> _PROBLEM STATEMENT_
Find how many lines of the records hold the string "Import" and reply with only that total.

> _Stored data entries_
(* ===== verification/Logs.v ===== *)
(** * The log viewer (web/app.js, logs page)

    One viewer for every access log.  The server returns the newest entries;
    scope, filter and paging happen in the page.  The model keeps [logState],
    the fields the functions read (scope, filter, rows per page) and what
    [renderLogs] writes.

    [String.prototype.toLowerCase] and the locale's date formats are the
    browser's tables; they are variables of the section, and nothing is
    assumed of them. *)

From Stdlib Require Import Ascii String ZArith NArith Lia.
From stdpp Require Import base list strings numbers sorting.
From S2P Require Import Prelude JsString Regex Html.

Local Open Scope Z_scope.

(** ** Scopes *)

(** [encodeURIComponent]: unreserved units stand for themselves, the others
    for the bytes of their UTF-8 encoding; a lone surrogate is an exception,
    here [None]. *)
Definition uri_unreserved (c : N) : bool :=
  cls_or (cls_or (cls_range "a" "z") (cls_range "A" "Z")) (cls_or is_digit (cls_of "-_.!~*'()")) c.
Definition hex_digit (n : N) : N := if N.ltb n 10 then (48 + n)%N else (55 + n)%N.
Definition pct (b : N) : jstr := [ch "%"; hex_digit (b / 16); hex_digit (b mod 16)].
Definition utf8 (cp : N) : list N :=
  (if N.ltb cp 128 then [cp]
   else if N.ltb cp 2048 then [192 + cp / 64; 128 + cp mod 64]
   else if N.ltb cp 65536 then [224 + cp / 4096; 128 + (cp / 64) mod 64; 128 + cp mod 64]
   else [240 + cp / 262144; 128 + (cp / 4096) mod 64; 128 + (cp / 64) mod 64; 128 + cp mod 64])%N.
Fixpoint encodeURIComponent (s : jstr) : option jstr :=
  match s with
  | [] => Some []
  | c :: t =>
      if uri_unreserved c then option_map (cons c) (encodeURIComponent t)
      else if N.leb 56320 c && N.leb c 57343 then None
      else if N.leb 55296 c && N.leb c 56319 then
        match t with
        | d :: t' =>
            if N.leb 56320 d && N.leb d 57343 then
              option_map (app (flat_map pct (utf8 ((c - 55296) * 1024 + (d - 56320) + 65536)%N)))
                (encodeURIComponent t')
            else None
        | [] => None
        end
      else option_map (app (flat_map pct (utf8 c))) (encodeURIComponent t)
  end.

> _SOLUTION BELOW_
3